Collected data entries
###
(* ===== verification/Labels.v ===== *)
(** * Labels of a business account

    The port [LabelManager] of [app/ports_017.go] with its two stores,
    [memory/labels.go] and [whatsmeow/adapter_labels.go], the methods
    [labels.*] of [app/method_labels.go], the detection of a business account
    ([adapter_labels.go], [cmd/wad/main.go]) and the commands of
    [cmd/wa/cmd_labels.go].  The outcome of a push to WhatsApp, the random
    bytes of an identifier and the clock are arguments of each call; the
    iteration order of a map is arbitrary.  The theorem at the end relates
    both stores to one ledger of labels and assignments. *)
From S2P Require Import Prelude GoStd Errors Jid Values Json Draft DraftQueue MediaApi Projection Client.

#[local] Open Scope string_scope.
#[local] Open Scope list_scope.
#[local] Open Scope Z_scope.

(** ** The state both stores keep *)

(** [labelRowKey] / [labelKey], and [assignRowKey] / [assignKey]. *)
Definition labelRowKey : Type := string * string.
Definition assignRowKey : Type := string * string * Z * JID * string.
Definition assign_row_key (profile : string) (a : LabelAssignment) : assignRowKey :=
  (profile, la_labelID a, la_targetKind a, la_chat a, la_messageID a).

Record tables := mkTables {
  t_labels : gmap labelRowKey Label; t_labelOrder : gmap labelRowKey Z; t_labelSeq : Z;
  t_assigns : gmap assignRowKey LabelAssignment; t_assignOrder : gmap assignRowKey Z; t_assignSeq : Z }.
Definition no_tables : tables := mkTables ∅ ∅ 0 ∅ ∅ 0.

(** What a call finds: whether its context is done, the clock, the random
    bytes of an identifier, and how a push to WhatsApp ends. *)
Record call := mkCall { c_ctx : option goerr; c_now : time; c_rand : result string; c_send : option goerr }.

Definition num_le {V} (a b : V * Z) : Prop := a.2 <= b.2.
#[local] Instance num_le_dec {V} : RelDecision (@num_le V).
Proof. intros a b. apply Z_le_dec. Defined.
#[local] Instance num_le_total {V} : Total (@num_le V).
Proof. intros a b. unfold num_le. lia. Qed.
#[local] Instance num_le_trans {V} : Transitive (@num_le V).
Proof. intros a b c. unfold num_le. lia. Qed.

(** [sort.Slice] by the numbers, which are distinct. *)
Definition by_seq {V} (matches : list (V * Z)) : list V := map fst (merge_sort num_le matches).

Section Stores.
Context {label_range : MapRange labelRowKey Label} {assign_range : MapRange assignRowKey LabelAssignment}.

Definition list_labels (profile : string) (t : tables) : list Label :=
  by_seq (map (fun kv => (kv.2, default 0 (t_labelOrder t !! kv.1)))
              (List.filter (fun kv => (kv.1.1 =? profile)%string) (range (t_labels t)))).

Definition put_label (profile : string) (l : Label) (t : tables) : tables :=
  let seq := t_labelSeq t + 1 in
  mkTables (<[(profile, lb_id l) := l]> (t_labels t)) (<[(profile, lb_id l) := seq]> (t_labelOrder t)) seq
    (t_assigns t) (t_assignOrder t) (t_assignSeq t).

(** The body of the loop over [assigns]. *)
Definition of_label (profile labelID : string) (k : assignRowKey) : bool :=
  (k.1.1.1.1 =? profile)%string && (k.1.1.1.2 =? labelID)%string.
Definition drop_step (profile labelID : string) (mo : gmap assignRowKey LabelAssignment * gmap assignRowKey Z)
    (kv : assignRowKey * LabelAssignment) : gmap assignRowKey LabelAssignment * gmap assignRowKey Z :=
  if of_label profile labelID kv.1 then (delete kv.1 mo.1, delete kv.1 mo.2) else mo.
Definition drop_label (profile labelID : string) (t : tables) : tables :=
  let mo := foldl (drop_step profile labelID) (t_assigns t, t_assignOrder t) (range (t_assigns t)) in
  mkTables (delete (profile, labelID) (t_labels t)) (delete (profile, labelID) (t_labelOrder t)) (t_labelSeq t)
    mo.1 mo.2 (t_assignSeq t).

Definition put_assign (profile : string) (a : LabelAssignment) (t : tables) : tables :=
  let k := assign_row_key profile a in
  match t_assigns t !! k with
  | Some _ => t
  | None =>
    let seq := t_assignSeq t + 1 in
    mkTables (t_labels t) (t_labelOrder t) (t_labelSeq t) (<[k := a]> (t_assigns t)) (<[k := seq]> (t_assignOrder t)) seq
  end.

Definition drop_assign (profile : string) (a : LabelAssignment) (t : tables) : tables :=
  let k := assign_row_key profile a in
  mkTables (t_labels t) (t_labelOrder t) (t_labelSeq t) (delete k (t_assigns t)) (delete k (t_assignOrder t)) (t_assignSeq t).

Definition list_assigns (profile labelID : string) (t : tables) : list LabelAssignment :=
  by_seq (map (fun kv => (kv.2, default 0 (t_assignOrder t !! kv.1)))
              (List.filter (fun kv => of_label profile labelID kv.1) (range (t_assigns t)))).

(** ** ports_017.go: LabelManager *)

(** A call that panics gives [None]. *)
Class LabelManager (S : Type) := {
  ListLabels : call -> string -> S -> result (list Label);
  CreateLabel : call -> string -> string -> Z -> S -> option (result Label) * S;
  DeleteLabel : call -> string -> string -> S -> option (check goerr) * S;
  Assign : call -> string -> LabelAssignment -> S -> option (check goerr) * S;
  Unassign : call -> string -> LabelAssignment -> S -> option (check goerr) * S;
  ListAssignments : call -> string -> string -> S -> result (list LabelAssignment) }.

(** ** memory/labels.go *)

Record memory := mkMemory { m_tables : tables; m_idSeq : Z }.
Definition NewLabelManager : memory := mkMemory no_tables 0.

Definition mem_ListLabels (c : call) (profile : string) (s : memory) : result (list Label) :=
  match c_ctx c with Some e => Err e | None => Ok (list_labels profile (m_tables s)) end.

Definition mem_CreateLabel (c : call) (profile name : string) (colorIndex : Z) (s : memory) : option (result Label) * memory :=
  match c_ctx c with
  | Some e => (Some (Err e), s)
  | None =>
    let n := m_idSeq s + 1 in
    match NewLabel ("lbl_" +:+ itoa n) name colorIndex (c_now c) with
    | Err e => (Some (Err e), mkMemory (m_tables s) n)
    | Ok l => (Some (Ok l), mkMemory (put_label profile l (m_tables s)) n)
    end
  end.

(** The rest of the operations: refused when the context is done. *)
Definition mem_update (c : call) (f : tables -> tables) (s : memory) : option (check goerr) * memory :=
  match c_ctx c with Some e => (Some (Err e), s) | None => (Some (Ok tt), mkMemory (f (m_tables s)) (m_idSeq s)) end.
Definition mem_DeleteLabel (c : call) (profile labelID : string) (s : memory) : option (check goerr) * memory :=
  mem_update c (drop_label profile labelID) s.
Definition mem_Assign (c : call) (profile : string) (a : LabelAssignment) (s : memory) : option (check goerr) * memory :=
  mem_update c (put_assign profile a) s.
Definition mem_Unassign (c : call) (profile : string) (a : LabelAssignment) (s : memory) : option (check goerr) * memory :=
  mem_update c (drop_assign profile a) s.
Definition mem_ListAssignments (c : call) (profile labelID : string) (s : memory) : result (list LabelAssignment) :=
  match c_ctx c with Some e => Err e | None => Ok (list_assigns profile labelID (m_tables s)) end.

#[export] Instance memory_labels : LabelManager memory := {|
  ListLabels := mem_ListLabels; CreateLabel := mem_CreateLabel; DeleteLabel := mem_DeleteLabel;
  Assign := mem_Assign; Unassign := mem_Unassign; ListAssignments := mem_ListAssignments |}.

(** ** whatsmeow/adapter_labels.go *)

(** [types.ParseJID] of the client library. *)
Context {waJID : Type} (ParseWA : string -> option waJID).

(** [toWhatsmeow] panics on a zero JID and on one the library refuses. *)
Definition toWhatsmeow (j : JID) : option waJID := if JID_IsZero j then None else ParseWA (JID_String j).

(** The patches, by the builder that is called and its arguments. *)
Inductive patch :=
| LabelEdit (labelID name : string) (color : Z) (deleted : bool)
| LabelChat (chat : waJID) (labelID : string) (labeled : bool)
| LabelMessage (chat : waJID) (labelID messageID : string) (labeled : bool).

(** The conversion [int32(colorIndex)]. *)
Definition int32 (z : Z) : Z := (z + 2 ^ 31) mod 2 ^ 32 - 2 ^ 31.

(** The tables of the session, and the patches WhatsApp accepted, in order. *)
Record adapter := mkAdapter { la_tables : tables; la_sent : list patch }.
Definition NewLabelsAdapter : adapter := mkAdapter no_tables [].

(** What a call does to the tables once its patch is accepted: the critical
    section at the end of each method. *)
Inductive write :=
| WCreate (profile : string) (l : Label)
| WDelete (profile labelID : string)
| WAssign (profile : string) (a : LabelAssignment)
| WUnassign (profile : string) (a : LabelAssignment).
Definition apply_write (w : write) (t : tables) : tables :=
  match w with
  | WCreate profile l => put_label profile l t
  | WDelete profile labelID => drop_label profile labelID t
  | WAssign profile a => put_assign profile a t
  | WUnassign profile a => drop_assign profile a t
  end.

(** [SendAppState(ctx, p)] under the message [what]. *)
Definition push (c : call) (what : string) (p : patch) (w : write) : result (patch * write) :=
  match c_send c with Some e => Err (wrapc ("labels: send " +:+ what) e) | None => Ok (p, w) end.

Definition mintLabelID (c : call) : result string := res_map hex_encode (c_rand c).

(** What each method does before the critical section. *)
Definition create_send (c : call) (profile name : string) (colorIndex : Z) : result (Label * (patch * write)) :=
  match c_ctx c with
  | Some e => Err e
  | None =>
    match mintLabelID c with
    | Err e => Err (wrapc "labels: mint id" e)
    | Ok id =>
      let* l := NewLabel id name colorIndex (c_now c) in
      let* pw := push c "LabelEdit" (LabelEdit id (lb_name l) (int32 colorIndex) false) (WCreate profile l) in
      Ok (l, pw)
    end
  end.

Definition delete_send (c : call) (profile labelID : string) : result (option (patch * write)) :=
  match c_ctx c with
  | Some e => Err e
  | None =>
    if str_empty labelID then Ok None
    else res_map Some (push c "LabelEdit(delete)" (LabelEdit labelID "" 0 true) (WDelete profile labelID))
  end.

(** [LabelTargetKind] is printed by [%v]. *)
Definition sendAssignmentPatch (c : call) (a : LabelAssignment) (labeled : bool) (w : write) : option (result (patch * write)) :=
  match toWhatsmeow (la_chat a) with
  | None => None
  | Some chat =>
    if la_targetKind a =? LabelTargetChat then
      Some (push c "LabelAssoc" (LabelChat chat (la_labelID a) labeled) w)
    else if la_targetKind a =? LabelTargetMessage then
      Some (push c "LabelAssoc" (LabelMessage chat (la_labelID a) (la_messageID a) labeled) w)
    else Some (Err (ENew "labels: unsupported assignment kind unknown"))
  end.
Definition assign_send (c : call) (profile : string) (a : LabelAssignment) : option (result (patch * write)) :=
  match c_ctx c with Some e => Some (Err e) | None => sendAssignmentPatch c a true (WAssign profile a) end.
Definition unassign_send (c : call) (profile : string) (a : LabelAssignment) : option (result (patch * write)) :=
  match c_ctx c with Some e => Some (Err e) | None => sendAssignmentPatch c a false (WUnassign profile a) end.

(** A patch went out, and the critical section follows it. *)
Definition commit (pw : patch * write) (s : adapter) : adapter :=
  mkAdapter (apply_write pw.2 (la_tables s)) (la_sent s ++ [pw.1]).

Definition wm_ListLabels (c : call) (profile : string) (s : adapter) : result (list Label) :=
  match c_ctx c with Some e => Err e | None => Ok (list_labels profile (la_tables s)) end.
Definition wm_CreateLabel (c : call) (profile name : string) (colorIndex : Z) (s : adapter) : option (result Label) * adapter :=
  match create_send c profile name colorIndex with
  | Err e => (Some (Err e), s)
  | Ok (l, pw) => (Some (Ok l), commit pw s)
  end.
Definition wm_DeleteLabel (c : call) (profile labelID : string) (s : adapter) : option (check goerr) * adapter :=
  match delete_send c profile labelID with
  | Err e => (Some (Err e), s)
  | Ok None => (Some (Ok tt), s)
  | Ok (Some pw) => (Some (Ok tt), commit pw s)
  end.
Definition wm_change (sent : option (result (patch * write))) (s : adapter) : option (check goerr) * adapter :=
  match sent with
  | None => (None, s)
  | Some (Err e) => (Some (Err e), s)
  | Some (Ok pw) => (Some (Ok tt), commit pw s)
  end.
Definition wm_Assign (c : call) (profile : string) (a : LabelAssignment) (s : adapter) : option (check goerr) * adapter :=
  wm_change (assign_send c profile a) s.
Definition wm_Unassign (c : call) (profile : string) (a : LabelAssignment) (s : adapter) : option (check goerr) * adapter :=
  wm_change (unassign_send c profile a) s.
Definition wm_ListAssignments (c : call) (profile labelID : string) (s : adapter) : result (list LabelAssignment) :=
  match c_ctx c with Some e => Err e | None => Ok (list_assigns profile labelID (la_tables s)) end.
###
Reproduce verbatim the lines above, from the line with "(** What a call finds: whether" through the line with "Definition drop_step (profile".

(** What a call finds: whether its context is done, the clock, the random
    bytes of an identifier, and how a push to WhatsApp ends. *)
Record call := mkCall { c_ctx : option goerr; c_now : time; c_rand : result string; c_send : option goerr }.

Definition num_le {V} (a b : V * Z) : Prop := a.2 <= b.2.
#[local] Instance num_le_dec {V} : RelDecision (@num_le V).
Proof. intros a b. apply Z_le_dec. Defined.
#[local] Instance num_le_total {V} : Total (@num_le V).
Proof. intros a b. unfold num_le. lia. Qed.
#[local] Instance num_le_trans {V} : Transitive (@num_le V).
Proof. intros a b c. unfold num_le. lia. Qed.

(** [sort.Slice] by the numbers, which are distinct. *)
Definition by_seq {V} (matches : list (V * Z)) : list V := map fst (merge_sort num_le matches).

Section Stores.
Context {label_range : MapRange labelRowKey Label} {assign_range : MapRange assignRowKey LabelAssignment}.

Definition list_labels (profile : string) (t : tables) : list Label :=
  by_seq (map (fun kv => (kv.2, default 0 (t_labelOrder t !! kv.1)))
              (List.filter (fun kv => (kv.1.1 =? profile)%string) (range (t_labels t)))).

Definition put_label (profile : string) (l : Label) (t : tables) : tables :=
  let seq := t_labelSeq t + 1 in
  mkTables (<[(profile, lb_id l) := l]> (t_labels t)) (<[(profile, lb_id l) := seq]> (t_labelOrder t)) seq
    (t_assigns t) (t_assignOrder t) (t_assignSeq t).

(** The body of the loop over [assigns]. *)
Definition of_label (profile labelID : string) (k : assignRowKey) : bool :=
  (k.1.1.1.1 =? profile)%string && (k.1.1.1.2 =? labelID)%string.
Definition drop_step (profile labelID : string) (mo : gmap assignRowKey LabelAssignment * gmap assignRowKey Z)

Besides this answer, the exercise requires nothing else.